The open digitization movement for books, including public domain materials, has lost the big, easy, target. The strong negative reaction to the GBS/ASA energized a base of open access activists that, by using the Google Books demon, focused attention on key issues of access and digitization for a greater public good. I was at the Internet Archive on the day the settlement was first announced. Brewster Kahle was suddenly in demand for interviews with the press for opinions on the GBS/ASA and what it meant. Who or what will enable that kind of forum/soapbox now? Google and the GBS/ASA was a perfect point to rally a number of different communities. Now there's no obvious dragon to slay (or windmill to tilt at), just hundreds and thousands of individual authors and publishers that have to be negotiated with, slowly, one at a time. 

My other thoughts:
  • The monetization genie is out of the bottle. Google and the Authors Guild have put a price on out of print books. Judge Chin has said this isn't the right way to set a price, but we all now know that somebody somewhere (in Mountain View) has put a hard dollar figure on out of print books. Next time you want to digitize an in copyright book and tell the author, they've made no money on royalties for n years, they know that Google says it's worth $. To be precise, the GBS/ASA says: "For Principal Works, Entire Inserts, and Partial Inserts that Google digitized on or before May 5, 2009, Google will pay at least US$60 per Principal Work, US$15 per Entire Insert, and US$5 per Partial Insert." (there's another whole section on how Google would revenue share on monies generated by Google on the content that gets arcane, but you can read it full GBS/ASA link above).
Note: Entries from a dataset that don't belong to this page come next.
(** * gogo: a project scaffolding generator

  A shallow embedding of [main.go].  The program reads one project name
  from the command line, creates a directory tree under a new root
  directory, writes six files rendered from string templates, runs
  [git init] in the new directory and prints a confirmation line.

  Layout of this development:
  - [GoStrings]  : the pieces of Go's [strings] and [fmt] the program uses;
  - [Filepath]   : [filepath.Clean] and [filepath.Join] (Unix separator);
  - [Templates]  : the six content generators of the source;
  - [Host]       : the host file system and process state the program acts on;
  - [Gogo]       : [createFile], [initGit] and [main];
  - the theorems about them. *)

From Stdlib Require Import Ascii.
From stdpp Require Import base option list strings gmap fin_maps.

Local Open Scope char_scope.
Local Open Scope stdpp_scope.

(** ** Strings as Go sees them *)

Module GoStrings.

Definition tab : string := String "009" "".
Definition nl : string := String "010" "".
Definition dq : string := String "034" "".

(** Every line of a raw string literal of the source ends with a line
    feed; [unlines] puts it back after each line. *)
Definition unlines (ls : list string) : string :=
  foldr (λ l acc, l +:+ nl +:+ acc) "" ls.

(** [strings.Split(s, string(sep))]: always at least one field. *)
Fixpoint split (sep : ascii) (s : string) : list string :=
  match s with
  | EmptyString => [""]
  | String c r =>
      if Ascii.eqb c sep then "" :: split sep r
      else match split sep r with
           | h :: t => String c h :: t
           | [] => [String c ""]
           end
  end.

(** [strings.Join(elems, sep)]. *)
Fixpoint join (sep : string) (elems : list string) : string :=
  match elems with
  | [] => ""
  | [e] => e
  | e :: es => e +:+ sep +:+ join sep es
  end.

(** [strings.HasPrefix(s, p)]. *)
Fixpoint has_prefix (p s : string) : bool :=
  match p, s with
  | EmptyString, _ => true
  | String a p', String b s' => Ascii.eqb a b && has_prefix p' s'
  | String _ _, EmptyString => false
  end.

(** [strings.Contains(s, sub)]. *)
Fixpoint containsb (sub s : string) : bool :=
  has_prefix sub s ||
  match s with
  | EmptyString => false
  | String _ s' => containsb sub s'
  end.
(** The quotient of two positive integers below [2 ^ 53] is the binary64
    quotient of their conversions, and it is finite. *)
Lemma div_int (t u : positive) :
  Z.pos t < 2 ^ 53 -> Z.pos u < 2 ^ 53 ->
  F64.div_Z (Z.pos t) (Z.pos u) =
    F64.div (F64.of_Z (Z.pos t)) (F64.of_Z (Z.pos u)) /\
  F64.is_inf (F64.div_Z (Z.pos t) (Z.pos u)) = false.
Proof.
  intros Ht Hu. rewrite (of_Z_exact t Ht), (of_Z_exact u Hu).
  destruct (mantissa_of_spec t Ht) as (Hdt & Et & Dt).
  destruct (mantissa_of_spec u Hu) as (Hdu & Eu & Du).
  pose proof (digits_bounds t) as [Lt Ut].
  pose proof (digits_bounds u) as [Lu Uu].
  pose proof (digits_pos t) as Hd1. pose proof (digits_pos u) as Hd2.
  change (F64.div_Z (Z.pos t) (Z.pos u))
    with (F64.div (S754_finite false t 0) (S754_finite false u 0)).
  unfold F64.div, SFdiv. cbn [xorb].
  set (s := 53 + digits u - digits t).
  set (j := 53 - digits u).
  assert (Hs : 0 < s) by (unfold s; lia).
  assert (Pj : 0 < 2 ^ j) by (apply Z.pow_pos_nonneg; unfold j; lia).
  assert (Ps : 0 < 2 ^ s) by (apply Z.pow_pos_nonneg; lia).
  (* the division of the integers *)
  assert (C1 : SFdiv_core_binary F64.prec F64.emax (Z.pos t) 0 (Z.pos u) 0
               = ((Z.pos t * 2 ^ s) / Z.pos u, digits t - digits u - 53,
                  new_location (Z.pos u) ((Z.pos t * 2 ^ s) mod Z.pos u))).
  { unfold SFdiv_core_binary.
    change (Zdigits2 (Z.pos t)) with (digits t).
    change (Zdigits2 (Z.pos u)) with (digits u).
    rewrite !Z.add_0_r, Z.sub_0_r, fexp_normal by lia.
    rewrite Z.min_l by lia.
    replace (0 - (digits t - digits u - 53)) with s by (unfold s; lia).
    destruct s as [|ps|ps] eqn:Es; try lia.
    rewrite Z.shiftl_mul_pow2, div_eucl_div_mod by lia. reflexivity. }
  (* the division of the normal forms *)
  assert (C2 : SFdiv_core_binary F64.prec F64.emax
                 (Z.pos (mantissa_of t)) (exponent_of t)
                 (Z.pos (mantissa_of u)) (exponent_of u)
               = ((Z.pos t * 2 ^ s) / Z.pos u, digits t - digits u - 53,
                  new_location (Z.pos u) ((Z.pos t * 2 ^ s) mod Z.pos u))).
  { unfold SFdiv_core_binary, exponent_of.
    change (Zdigits2 (Z.pos (mantissa_of t))) with (digits (mantissa_of t)).
    change (Zdigits2 (Z.pos (mantissa_of u))) with (digits (mantissa_of u)).
    rewrite Dt, Du.
    replace (53 + (digits t - 53) - (53 + (digits u - 53)))
      with (digits t - digits u) by lia.
    rewrite fexp_normal by lia.
    replace (digits t - 53 - (digits u - 53)) with (digits t - digits u)
      by lia.
    rewrite Z.min_l by lia.
    replace (digits t - digits u - (digits t - digits u - 53)) with 53
      by lia.
    rewrite Z.shiftl_mul_pow2, div_eucl_div_mod by lia.
    assert (A : Z.pos (mantissa_of t) * 2 ^ 53
                = Z.pos t * 2 ^ s * 2 ^ j).
    { rewrite Et, <- !Z.mul_assoc, <- !Z.pow_add_r by (unfold j; lia).
      f_equal. f_equal. unfold s, j. lia. }
    rewrite A, Eu. fold j.
    rewrite Z.div_mul_cancel_r, Z.mul_mod_distr_r by lia.
    rewrite new_location_scale; try (unfold j; lia).
    - reflexivity.
    - apply Z.mod_pos_bound. lia. }
  rewrite C1, C2. split; [reflexivity|].
  (* the quotient has 53 or 54 digits *)
  set (q := Z.pos t * 2 ^ s / Z.pos u).
  assert (Hq : 2 ^ 52 <= q).
  { apply Z.div_le_lower_bound; [lia|].
    apply Z.le_trans with (2 ^ (digits t - 1) * 2 ^ s).
    - rewrite <- Z.pow_add_r by lia.
      replace (digits t - 1 + s) with (digits u + 52) by (unfold s; lia).
      rewrite Z.pow_add_r by lia. nia.
    - apply Z.mul_le_mono_nonneg_r; lia. }
  assert (Hq' : q < 2 ^ 55).
  { apply Z.div_lt_upper_bound; [lia|].
    apply Z.lt_le_trans with (2 ^ digits t * 2 ^ s).
    - apply Z.mul_lt_mono_pos_r; lia.
    - rewrite <- Z.pow_add_r by lia.
      replace (digits t + s) with ((digits u - 1) + 54) by (unfold s; lia).
      rewrite Z.pow_add_r by lia.
      change (2 ^ 55) with (2 ^ 54 * 2). nia. }
  destruct q as [|mq|mq] eqn:Eq;
    try (change (2 ^ 52) with 4503599627370496 in Hq; lia).
  assert (Dq : 53 <= digits mq <= 55).
  { pose proof (digits_bounds mq) as [Lq Uq]. split.
    - destruct (Z.le_gt_cases 53 (digits mq)) as [|N]; trivial.
      assert (2 ^ digits mq <= 2 ^ 52) by (apply Z.pow_le_mono_r; lia).
      lia.
    - destruct (Z.le_gt_cases (digits mq) 55) as [|N]; trivial.
      assert (2 ^ 55 <= 2 ^ (digits mq - 1))
        by (apply Z.pow_le_mono_r; lia).
      lia. }
  destruct (round_aux_value false mq (digits t - digits u - 53)
              (new_location (Z.pos u) ((Z.pos t * 2 ^ s) mod Z.pos u)))
    as (m' & k & R & _ & Hk & _); try lia.
  rewrite R.
  replace (digits t - digits u - 53 + k <=? 971) with true
    by (symmetry; apply Z.leb_le; lia).
  reflexivity.
Qed.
  • What's in it for Google now? Google is counter incentivized to keep the public domain books public, what are the options to keep this (even limited openness) open? What were the agreements between Google and the participating libraries that would let this happen under the umbrella of something like HathiTrust or more possibly, the Digital Public Library of America?
  • Google could buy off authors/publishers. Google was the deep pockets sugar daddy that could force publishers to see the future; without a GBS/ASA, the field is open for publishers to pick the carcass of the non-public domain out of print books. The recent HarperCollins ebook lending policy shows that "curious" new arrangements can be made (I hedge this phrasing here because I think that the library community has been a bit off-base with its reaction to the HarperCollins' policy since we don't live in quite the bitonal/2 bit world the argument's been painted as).
  • Future of Google Books? What happens to the books in Google books? (assuming the "opt-in option" gets no buy-in or is too cumbersome). Google keeps the status quo, if you find a book you like you can then buy it from? In what format? Do we get something like the current "agency" model that publishers imposed on Amazon ebooks?